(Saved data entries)
§

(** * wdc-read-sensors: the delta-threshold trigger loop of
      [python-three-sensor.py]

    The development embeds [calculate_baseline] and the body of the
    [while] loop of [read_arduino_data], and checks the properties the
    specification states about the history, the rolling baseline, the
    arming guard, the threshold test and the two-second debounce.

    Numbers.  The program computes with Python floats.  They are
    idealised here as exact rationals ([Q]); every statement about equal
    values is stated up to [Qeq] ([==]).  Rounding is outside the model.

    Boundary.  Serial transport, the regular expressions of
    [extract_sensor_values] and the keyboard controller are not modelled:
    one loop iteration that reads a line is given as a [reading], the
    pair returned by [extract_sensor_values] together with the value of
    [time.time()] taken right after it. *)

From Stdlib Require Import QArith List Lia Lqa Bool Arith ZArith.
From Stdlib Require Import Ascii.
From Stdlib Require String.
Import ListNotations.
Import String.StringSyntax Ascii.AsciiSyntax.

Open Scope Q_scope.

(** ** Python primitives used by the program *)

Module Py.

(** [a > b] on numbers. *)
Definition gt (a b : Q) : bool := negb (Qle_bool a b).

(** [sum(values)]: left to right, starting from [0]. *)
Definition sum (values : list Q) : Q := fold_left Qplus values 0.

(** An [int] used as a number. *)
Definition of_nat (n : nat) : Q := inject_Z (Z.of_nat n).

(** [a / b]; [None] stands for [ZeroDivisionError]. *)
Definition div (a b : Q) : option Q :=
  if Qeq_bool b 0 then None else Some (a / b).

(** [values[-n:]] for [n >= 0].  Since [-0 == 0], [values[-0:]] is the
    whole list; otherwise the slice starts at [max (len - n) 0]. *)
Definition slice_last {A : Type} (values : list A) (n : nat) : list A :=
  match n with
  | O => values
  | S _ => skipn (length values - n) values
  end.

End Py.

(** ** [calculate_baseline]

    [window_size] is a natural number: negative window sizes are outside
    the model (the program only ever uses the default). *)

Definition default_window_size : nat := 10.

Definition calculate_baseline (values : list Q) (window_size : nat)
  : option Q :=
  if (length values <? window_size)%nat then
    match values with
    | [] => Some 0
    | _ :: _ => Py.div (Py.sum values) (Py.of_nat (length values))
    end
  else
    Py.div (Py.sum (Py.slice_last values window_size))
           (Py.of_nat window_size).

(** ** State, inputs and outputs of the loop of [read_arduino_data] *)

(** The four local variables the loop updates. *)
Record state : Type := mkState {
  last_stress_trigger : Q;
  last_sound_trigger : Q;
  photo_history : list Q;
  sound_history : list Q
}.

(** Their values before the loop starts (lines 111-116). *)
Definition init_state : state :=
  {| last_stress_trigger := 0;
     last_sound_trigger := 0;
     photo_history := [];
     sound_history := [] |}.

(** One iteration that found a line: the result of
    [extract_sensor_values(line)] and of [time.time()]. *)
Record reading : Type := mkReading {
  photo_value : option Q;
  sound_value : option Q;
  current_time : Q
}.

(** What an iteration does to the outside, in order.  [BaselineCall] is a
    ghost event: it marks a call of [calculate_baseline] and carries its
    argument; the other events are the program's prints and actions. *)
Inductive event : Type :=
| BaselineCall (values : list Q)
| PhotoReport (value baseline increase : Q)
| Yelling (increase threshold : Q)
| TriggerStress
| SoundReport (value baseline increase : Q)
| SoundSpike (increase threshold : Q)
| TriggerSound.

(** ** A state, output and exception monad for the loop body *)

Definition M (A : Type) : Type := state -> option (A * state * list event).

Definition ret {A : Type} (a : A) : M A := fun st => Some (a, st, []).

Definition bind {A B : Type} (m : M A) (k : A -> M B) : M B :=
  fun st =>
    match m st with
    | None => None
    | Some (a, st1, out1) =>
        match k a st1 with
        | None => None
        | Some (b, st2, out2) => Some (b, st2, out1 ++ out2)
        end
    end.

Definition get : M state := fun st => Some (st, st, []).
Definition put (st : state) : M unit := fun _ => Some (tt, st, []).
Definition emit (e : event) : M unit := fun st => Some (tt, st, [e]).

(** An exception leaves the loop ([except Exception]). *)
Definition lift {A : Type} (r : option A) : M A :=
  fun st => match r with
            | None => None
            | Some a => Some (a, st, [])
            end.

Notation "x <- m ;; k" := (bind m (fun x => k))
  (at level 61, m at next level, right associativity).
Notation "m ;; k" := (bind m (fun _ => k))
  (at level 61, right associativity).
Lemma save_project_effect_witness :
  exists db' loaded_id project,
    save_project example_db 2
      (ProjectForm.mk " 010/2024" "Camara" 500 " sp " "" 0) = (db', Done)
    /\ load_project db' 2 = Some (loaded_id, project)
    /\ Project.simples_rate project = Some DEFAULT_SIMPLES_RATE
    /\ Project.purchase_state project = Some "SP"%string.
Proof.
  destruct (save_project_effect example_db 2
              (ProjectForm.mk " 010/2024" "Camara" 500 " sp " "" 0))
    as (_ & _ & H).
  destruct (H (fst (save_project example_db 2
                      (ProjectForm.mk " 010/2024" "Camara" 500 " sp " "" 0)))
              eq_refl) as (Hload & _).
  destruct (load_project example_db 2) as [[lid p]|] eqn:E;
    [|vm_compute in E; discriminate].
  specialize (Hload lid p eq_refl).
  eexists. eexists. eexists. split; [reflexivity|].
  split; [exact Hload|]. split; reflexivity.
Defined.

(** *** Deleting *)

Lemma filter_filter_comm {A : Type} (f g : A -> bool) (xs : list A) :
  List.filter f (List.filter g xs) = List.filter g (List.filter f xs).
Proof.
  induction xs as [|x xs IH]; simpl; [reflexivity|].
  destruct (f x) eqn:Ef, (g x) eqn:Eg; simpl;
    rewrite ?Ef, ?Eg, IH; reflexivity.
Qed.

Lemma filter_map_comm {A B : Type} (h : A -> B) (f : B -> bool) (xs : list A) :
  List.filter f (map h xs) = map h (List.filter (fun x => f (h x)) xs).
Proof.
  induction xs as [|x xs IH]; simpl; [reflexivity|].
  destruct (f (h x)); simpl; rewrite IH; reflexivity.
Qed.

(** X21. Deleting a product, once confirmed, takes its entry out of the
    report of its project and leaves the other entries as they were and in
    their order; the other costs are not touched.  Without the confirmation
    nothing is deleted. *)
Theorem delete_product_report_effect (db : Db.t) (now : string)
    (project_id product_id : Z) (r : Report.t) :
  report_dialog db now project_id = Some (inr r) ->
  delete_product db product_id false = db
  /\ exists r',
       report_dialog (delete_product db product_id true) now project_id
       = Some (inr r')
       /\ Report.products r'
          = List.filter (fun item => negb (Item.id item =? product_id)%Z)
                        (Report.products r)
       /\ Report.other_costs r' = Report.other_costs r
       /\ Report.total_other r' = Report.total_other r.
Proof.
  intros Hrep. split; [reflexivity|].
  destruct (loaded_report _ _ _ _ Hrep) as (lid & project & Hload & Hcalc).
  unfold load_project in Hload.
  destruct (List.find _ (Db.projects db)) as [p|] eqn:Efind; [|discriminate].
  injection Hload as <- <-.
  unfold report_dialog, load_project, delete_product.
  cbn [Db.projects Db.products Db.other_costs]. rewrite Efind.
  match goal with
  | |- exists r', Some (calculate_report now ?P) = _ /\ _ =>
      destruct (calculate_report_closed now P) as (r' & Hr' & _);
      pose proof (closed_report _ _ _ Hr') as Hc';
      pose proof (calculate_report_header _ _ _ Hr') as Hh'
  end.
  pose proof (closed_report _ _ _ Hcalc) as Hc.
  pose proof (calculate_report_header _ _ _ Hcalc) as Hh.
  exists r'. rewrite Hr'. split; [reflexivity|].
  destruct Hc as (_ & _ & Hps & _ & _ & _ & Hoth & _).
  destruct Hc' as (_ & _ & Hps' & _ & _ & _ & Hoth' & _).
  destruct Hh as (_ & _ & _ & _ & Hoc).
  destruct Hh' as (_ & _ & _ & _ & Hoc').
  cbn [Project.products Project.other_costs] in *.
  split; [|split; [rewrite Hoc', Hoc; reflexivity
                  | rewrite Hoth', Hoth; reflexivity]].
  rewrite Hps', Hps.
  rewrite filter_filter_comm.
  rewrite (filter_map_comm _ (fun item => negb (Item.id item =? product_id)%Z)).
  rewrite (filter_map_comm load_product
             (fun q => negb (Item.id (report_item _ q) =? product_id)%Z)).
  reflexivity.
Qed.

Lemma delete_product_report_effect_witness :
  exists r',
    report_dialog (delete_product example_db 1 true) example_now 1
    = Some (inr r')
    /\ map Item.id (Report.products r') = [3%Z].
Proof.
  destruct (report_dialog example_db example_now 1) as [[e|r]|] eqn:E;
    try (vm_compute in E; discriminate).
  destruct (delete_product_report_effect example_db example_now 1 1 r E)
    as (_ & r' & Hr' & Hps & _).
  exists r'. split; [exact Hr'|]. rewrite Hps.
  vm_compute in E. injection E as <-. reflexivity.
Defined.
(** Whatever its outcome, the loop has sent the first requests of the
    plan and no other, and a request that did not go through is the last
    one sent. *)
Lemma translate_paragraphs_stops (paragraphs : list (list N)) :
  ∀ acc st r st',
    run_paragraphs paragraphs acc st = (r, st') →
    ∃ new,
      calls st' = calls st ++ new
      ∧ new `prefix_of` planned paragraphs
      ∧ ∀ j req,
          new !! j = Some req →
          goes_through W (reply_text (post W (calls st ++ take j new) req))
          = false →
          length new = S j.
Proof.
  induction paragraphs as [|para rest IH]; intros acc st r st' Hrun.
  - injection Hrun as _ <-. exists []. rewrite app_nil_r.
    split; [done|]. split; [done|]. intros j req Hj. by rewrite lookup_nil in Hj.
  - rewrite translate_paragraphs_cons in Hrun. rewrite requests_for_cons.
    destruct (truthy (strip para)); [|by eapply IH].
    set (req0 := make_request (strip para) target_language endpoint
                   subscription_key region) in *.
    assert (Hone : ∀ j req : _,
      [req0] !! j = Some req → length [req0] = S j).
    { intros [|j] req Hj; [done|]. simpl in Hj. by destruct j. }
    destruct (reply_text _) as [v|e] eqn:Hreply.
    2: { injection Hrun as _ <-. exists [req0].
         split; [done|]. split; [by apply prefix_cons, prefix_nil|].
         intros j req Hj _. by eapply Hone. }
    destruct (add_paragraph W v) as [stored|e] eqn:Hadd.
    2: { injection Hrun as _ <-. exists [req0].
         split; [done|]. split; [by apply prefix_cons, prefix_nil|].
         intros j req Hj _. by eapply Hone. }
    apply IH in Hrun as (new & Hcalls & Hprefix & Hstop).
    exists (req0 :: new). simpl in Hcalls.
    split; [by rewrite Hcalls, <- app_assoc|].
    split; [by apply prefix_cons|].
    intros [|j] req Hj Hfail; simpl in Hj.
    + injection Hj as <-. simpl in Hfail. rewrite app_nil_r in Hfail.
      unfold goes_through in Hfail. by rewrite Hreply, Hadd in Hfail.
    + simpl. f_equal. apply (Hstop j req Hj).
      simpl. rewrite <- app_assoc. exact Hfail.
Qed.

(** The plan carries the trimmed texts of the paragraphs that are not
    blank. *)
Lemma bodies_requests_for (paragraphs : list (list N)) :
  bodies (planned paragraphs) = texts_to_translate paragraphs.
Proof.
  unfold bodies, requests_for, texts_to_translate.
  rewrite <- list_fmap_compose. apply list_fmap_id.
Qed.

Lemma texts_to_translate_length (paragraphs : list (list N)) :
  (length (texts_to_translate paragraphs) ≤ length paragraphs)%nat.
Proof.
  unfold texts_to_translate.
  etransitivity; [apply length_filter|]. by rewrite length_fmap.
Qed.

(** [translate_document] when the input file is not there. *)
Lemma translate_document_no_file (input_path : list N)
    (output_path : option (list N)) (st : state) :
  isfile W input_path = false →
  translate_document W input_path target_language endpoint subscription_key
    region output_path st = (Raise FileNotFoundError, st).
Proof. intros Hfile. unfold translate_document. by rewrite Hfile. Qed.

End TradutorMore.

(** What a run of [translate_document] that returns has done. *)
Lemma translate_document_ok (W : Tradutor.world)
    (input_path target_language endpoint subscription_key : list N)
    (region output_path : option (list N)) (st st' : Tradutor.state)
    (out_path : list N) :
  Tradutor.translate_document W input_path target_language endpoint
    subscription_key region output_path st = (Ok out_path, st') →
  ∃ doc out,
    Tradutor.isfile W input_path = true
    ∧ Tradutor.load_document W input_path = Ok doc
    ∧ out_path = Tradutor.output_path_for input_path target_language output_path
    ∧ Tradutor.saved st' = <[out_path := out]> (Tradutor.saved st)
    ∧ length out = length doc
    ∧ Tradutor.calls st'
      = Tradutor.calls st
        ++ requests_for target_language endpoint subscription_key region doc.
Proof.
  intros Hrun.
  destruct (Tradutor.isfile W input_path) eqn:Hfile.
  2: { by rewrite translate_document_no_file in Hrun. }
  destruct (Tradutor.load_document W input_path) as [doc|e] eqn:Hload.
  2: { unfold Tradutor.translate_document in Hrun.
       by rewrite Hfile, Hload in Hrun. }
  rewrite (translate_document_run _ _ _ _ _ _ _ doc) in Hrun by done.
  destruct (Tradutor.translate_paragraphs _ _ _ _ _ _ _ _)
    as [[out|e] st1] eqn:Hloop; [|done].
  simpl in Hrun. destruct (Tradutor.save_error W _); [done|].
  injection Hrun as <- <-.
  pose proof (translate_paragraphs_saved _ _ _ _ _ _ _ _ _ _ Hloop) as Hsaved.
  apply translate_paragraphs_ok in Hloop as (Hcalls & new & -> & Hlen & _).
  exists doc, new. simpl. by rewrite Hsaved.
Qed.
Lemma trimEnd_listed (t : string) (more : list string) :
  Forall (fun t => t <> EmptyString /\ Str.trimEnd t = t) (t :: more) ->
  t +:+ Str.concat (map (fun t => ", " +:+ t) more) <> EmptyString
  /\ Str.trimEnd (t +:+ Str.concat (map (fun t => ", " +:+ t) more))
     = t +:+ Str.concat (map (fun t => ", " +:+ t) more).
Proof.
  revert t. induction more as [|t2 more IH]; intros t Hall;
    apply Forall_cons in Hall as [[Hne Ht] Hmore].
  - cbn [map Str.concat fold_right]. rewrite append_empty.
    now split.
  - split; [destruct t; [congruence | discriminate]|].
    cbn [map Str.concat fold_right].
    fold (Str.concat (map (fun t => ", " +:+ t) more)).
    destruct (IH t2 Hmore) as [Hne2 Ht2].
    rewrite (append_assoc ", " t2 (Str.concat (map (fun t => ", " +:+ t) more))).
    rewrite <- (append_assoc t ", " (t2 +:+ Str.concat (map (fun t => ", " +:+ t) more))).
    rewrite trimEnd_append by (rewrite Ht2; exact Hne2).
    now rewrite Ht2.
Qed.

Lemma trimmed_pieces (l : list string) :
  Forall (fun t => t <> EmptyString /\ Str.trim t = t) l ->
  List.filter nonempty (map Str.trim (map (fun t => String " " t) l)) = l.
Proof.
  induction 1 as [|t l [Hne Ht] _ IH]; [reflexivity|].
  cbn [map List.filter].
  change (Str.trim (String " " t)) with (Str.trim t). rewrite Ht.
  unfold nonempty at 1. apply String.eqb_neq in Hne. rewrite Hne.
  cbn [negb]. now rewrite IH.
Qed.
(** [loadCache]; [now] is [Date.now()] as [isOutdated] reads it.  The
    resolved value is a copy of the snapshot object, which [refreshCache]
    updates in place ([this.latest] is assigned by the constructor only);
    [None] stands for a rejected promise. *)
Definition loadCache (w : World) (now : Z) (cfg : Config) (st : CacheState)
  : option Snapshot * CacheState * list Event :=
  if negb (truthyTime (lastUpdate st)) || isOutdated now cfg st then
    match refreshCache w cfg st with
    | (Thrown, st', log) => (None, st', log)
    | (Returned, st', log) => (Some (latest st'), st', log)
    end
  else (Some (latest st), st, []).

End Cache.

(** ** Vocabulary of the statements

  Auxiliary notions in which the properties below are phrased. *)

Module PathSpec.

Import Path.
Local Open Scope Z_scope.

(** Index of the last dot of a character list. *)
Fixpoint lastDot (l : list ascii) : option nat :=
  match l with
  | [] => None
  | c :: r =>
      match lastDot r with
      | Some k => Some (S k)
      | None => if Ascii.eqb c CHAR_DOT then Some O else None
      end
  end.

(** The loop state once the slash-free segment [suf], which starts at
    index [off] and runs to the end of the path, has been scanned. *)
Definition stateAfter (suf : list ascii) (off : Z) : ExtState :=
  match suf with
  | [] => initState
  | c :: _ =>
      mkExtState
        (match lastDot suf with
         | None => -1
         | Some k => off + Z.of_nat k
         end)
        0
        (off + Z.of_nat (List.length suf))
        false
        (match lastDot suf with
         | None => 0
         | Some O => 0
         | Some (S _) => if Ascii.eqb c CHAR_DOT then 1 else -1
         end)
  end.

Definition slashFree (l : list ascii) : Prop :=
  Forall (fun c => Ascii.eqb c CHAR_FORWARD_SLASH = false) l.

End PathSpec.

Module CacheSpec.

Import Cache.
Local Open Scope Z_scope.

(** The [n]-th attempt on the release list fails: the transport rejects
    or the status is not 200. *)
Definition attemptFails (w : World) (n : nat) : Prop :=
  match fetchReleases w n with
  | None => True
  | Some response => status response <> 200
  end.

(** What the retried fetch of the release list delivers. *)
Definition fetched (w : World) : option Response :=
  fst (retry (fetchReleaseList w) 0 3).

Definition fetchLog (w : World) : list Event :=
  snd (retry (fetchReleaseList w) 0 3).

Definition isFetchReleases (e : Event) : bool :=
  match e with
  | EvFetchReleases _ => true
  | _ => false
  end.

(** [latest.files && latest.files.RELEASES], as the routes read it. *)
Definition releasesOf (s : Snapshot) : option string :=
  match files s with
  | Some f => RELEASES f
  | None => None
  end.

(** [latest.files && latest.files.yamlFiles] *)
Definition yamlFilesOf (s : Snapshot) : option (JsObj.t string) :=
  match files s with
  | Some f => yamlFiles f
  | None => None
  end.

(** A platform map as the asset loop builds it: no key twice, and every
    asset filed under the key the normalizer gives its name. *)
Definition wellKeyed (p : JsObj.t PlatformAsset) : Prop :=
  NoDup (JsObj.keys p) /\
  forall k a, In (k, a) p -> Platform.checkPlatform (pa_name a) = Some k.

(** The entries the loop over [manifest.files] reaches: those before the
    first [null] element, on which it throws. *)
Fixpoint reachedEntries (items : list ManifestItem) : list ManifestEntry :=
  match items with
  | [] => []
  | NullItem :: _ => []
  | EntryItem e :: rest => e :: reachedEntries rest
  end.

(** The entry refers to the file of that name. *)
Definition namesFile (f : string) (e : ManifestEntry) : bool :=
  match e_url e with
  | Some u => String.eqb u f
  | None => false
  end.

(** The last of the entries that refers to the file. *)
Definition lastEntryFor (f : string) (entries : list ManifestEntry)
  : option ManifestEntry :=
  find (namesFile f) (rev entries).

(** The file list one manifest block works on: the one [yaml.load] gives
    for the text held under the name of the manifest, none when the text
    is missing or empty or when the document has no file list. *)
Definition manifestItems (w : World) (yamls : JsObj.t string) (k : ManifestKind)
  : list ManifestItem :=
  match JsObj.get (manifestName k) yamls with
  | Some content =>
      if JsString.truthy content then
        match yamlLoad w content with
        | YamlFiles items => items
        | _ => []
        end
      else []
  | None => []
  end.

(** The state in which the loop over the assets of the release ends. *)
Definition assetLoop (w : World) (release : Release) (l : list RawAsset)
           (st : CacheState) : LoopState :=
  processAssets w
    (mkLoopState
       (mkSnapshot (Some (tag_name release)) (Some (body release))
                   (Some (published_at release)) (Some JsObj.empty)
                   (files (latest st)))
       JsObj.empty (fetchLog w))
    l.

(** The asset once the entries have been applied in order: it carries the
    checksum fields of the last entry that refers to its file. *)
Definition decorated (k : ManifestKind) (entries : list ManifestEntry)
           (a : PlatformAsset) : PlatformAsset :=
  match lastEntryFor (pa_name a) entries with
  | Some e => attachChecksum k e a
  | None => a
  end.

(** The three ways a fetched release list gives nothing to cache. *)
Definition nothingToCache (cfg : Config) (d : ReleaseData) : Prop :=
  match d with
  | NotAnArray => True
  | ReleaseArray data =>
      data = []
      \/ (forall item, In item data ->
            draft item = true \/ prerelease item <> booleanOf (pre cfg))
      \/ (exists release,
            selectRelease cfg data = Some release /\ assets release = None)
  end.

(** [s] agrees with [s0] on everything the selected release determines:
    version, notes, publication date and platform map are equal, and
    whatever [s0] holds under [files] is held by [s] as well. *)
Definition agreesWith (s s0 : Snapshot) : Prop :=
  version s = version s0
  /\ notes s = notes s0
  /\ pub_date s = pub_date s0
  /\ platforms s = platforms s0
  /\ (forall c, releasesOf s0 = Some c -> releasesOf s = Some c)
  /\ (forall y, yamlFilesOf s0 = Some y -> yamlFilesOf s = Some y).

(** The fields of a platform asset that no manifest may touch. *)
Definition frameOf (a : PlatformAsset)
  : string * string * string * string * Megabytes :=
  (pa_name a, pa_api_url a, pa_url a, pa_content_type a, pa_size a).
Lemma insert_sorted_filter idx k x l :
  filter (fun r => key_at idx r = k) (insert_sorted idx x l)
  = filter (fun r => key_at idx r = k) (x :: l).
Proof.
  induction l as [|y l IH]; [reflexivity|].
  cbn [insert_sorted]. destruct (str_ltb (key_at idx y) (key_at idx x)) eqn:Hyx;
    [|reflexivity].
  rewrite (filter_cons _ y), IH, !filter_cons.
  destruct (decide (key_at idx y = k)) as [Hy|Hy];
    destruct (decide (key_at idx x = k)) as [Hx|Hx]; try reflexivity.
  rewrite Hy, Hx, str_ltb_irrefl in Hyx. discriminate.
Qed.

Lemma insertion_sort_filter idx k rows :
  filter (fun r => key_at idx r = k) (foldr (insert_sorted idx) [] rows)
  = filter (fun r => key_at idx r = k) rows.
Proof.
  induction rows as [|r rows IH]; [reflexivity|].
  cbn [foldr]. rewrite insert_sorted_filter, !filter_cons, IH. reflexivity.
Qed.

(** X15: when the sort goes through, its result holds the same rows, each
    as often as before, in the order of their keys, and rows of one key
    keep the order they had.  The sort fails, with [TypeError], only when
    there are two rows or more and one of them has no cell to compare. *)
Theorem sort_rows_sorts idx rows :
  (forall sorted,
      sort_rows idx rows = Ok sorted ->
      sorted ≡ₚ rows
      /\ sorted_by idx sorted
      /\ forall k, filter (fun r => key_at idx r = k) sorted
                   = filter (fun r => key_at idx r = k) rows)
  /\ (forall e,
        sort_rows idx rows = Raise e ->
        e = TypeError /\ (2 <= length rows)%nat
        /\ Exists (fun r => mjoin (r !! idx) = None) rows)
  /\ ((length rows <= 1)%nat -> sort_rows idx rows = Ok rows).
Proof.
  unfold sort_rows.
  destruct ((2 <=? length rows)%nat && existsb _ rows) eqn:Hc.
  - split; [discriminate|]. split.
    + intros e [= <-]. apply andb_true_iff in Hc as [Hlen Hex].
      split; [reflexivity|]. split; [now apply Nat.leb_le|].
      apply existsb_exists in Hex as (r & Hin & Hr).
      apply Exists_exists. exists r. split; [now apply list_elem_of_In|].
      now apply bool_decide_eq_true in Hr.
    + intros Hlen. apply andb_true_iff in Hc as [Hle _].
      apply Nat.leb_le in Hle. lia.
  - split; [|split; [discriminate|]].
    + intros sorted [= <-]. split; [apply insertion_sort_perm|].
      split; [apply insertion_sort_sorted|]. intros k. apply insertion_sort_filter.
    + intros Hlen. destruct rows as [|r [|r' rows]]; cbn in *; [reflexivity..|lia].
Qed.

§

What to work on: Starting at the line that contains "sort_rows idx rows = Ok sorted ->", restate word for word every line through the last one in the records above. Return nothing else.

Result of the task:
      sort_rows idx rows = Ok sorted ->
      sorted ≡ₚ rows
      /\ sorted_by idx sorted
      /\ forall k, filter (fun r => key_at idx r = k) sorted
                   = filter (fun r => key_at idx r = k) rows)
  /\ (forall e,
        sort_rows idx rows = Raise e ->
        e = TypeError /\ (2 <= length rows)%nat
        /\ Exists (fun r => mjoin (r !! idx) = None) rows)
  /\ ((length rows <= 1)%nat -> sort_rows idx rows = Ok rows).
Proof.
  unfold sort_rows.
  destruct ((2 <=? length rows)%nat && existsb _ rows) eqn:Hc.
  - split; [discriminate|]. split.
    + intros e [= <-]. apply andb_true_iff in Hc as [Hlen Hex].
      split; [reflexivity|]. split; [now apply Nat.leb_le|].
      apply existsb_exists in Hex as (r & Hin & Hr).
      apply Exists_exists. exists r. split; [now apply list_elem_of_In|].
      now apply bool_decide_eq_true in Hr.
    + intros Hlen. apply andb_true_iff in Hc as [Hle _].
      apply Nat.leb_le in Hle. lia.
  - split; [|split; [discriminate|]].
    + intros sorted [= <-]. split; [apply insertion_sort_perm|].
      split; [apply insertion_sort_sorted|]. intros k. apply insertion_sort_filter.
    + intros Hlen. destruct rows as [|r [|r' rows]]; cbn in *; [reflexivity..|lia].
Qed.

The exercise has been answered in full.